EXERCISE PROMPT: Lift out, unaltered, the lines of the material below between the line holding "(* ===== verification/FlowDecode.v ===== *)" and the line holding "(** [int64(math.Round(x))]: to", counting both.
+ + + + +
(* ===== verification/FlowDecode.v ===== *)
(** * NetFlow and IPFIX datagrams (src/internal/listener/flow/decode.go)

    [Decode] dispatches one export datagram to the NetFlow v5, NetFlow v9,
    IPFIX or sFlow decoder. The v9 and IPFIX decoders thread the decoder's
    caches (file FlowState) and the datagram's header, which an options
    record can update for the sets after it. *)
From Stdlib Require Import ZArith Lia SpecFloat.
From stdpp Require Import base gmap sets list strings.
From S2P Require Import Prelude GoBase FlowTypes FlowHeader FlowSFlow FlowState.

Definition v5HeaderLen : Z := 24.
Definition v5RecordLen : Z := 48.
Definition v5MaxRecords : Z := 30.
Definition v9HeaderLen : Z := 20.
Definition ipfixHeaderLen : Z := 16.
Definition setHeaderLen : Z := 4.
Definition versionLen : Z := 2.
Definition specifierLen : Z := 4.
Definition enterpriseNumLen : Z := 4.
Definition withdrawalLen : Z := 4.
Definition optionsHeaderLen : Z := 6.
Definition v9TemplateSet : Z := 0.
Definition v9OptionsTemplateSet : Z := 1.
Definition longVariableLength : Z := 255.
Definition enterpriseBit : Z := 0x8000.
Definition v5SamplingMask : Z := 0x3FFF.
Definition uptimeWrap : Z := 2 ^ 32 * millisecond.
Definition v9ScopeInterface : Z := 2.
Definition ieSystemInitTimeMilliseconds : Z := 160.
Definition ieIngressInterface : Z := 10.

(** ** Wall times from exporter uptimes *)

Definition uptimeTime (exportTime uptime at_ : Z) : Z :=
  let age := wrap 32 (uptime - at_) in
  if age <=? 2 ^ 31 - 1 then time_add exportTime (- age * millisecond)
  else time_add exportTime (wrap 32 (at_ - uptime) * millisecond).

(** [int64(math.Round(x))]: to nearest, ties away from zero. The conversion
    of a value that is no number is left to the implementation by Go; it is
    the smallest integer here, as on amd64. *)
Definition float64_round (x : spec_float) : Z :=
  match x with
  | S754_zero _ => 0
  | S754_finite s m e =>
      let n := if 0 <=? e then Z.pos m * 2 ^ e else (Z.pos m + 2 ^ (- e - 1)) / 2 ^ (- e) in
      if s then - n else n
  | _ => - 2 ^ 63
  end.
+ + + + +
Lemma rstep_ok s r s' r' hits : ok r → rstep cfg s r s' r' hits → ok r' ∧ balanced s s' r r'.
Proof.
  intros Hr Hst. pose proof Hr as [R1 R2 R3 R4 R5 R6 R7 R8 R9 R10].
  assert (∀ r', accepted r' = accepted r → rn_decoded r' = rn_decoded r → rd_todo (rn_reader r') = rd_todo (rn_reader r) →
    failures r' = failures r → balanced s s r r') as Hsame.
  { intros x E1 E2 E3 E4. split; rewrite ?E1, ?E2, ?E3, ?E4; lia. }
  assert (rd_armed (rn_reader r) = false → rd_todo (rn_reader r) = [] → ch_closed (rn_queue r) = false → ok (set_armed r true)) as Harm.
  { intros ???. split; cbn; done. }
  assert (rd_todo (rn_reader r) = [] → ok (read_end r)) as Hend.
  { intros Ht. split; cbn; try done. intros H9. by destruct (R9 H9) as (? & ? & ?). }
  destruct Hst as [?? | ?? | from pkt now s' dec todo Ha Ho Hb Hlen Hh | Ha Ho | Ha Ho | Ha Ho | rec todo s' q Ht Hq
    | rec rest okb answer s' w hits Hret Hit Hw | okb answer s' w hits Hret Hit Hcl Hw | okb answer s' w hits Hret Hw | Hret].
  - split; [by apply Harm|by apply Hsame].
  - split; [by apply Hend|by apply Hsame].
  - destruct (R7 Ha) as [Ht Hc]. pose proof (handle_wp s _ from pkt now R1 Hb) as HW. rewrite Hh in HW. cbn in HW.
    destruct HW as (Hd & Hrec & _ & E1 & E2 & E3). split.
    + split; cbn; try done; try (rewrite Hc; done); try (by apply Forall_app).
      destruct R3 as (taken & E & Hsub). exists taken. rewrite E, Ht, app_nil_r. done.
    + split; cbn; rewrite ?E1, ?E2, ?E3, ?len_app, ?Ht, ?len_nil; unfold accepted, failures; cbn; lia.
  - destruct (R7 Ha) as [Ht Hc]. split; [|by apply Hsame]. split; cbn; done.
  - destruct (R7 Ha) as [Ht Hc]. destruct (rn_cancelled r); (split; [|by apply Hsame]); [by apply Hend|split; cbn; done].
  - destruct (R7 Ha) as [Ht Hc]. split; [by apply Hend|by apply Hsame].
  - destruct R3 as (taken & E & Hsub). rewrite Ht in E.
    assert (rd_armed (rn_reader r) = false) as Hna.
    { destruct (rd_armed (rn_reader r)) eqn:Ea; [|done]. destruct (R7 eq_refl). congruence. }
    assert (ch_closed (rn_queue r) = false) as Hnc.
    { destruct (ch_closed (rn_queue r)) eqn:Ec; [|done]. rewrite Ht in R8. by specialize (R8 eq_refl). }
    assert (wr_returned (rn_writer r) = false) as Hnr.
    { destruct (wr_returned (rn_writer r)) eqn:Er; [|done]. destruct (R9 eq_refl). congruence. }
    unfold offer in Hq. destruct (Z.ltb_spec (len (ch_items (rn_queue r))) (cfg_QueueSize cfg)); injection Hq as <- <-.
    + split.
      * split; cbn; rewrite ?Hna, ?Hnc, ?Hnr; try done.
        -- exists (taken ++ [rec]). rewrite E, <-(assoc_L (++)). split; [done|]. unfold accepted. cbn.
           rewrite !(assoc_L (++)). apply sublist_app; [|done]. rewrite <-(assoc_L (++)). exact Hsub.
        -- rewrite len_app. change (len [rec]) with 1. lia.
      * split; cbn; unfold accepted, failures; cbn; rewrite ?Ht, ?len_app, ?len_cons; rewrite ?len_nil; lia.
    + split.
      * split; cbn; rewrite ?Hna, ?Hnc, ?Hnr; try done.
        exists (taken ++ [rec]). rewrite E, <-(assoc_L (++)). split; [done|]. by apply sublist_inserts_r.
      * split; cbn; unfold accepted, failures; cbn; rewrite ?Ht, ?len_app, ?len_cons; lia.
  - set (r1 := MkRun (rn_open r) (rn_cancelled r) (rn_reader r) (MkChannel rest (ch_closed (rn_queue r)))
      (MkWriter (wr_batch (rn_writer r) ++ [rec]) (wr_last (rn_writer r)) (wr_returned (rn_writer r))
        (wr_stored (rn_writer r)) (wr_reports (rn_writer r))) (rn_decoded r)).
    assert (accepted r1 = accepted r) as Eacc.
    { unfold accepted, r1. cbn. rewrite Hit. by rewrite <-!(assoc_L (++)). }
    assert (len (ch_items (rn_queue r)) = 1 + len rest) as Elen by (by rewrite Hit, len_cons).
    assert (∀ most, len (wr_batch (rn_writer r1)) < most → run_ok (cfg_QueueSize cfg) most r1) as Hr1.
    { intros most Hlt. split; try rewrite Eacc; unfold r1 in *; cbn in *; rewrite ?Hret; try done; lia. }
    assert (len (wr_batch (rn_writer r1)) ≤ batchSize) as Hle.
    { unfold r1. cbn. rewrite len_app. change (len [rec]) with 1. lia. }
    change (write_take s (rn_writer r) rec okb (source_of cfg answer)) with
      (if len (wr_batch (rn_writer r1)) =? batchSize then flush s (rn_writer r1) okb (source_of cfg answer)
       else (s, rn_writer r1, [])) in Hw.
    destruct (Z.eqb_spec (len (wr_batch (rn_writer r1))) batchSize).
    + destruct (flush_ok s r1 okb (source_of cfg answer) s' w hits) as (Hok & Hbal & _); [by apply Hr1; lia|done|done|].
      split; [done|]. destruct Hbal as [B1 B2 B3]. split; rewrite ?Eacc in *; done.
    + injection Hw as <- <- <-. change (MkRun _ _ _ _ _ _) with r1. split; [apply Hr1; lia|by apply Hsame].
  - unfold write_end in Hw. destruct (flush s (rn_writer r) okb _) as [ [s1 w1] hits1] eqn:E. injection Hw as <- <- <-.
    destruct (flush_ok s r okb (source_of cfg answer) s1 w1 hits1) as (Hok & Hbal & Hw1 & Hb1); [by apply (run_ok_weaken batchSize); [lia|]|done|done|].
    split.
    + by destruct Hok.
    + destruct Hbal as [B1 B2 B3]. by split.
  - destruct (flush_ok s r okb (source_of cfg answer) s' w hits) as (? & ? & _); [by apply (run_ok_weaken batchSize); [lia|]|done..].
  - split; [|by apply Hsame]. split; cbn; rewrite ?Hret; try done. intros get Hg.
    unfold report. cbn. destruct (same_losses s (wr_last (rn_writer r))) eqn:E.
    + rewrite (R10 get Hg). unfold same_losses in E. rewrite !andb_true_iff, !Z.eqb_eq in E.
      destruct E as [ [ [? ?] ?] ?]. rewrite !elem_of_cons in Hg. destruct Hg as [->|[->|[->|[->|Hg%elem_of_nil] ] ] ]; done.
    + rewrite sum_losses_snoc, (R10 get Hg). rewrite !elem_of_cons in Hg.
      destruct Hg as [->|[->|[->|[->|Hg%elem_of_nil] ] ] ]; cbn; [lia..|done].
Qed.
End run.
+ + + + +
TASK OUTPUT:
(* ===== verification/FlowDecode.v ===== *)
(** * NetFlow and IPFIX datagrams (src/internal/listener/flow/decode.go)

    [Decode] dispatches one export datagram to the NetFlow v5, NetFlow v9,
    IPFIX or sFlow decoder. The v9 and IPFIX decoders thread the decoder's
    caches (file FlowState) and the datagram's header, which an options
    record can update for the sets after it. *)
From Stdlib Require Import ZArith Lia SpecFloat.
From stdpp Require Import base gmap sets list strings.
From S2P Require Import Prelude GoBase FlowTypes FlowHeader FlowSFlow FlowState.

Definition v5HeaderLen : Z := 24.
Definition v5RecordLen : Z := 48.
Definition v5MaxRecords : Z := 30.
Definition v9HeaderLen : Z := 20.
Definition ipfixHeaderLen : Z := 16.
Definition setHeaderLen : Z := 4.
Definition versionLen : Z := 2.
Definition specifierLen : Z := 4.
Definition enterpriseNumLen : Z := 4.
Definition withdrawalLen : Z := 4.
Definition optionsHeaderLen : Z := 6.
Definition v9TemplateSet : Z := 0.
Definition v9OptionsTemplateSet : Z := 1.
Definition longVariableLength : Z := 255.
Definition enterpriseBit : Z := 0x8000.
Definition v5SamplingMask : Z := 0x3FFF.
Definition uptimeWrap : Z := 2 ^ 32 * millisecond.
Definition v9ScopeInterface : Z := 2.
Definition ieSystemInitTimeMilliseconds : Z := 160.
Definition ieIngressInterface : Z := 10.

(** ** Wall times from exporter uptimes *)

Definition uptimeTime (exportTime uptime at_ : Z) : Z :=
  let age := wrap 32 (uptime - at_) in
  if age <=? 2 ^ 31 - 1 then time_add exportTime (- age * millisecond)
  else time_add exportTime (wrap 32 (at_ - uptime) * millisecond).

(** [int64(math.Round(x))]: to nearest, ties away from zero. The conversion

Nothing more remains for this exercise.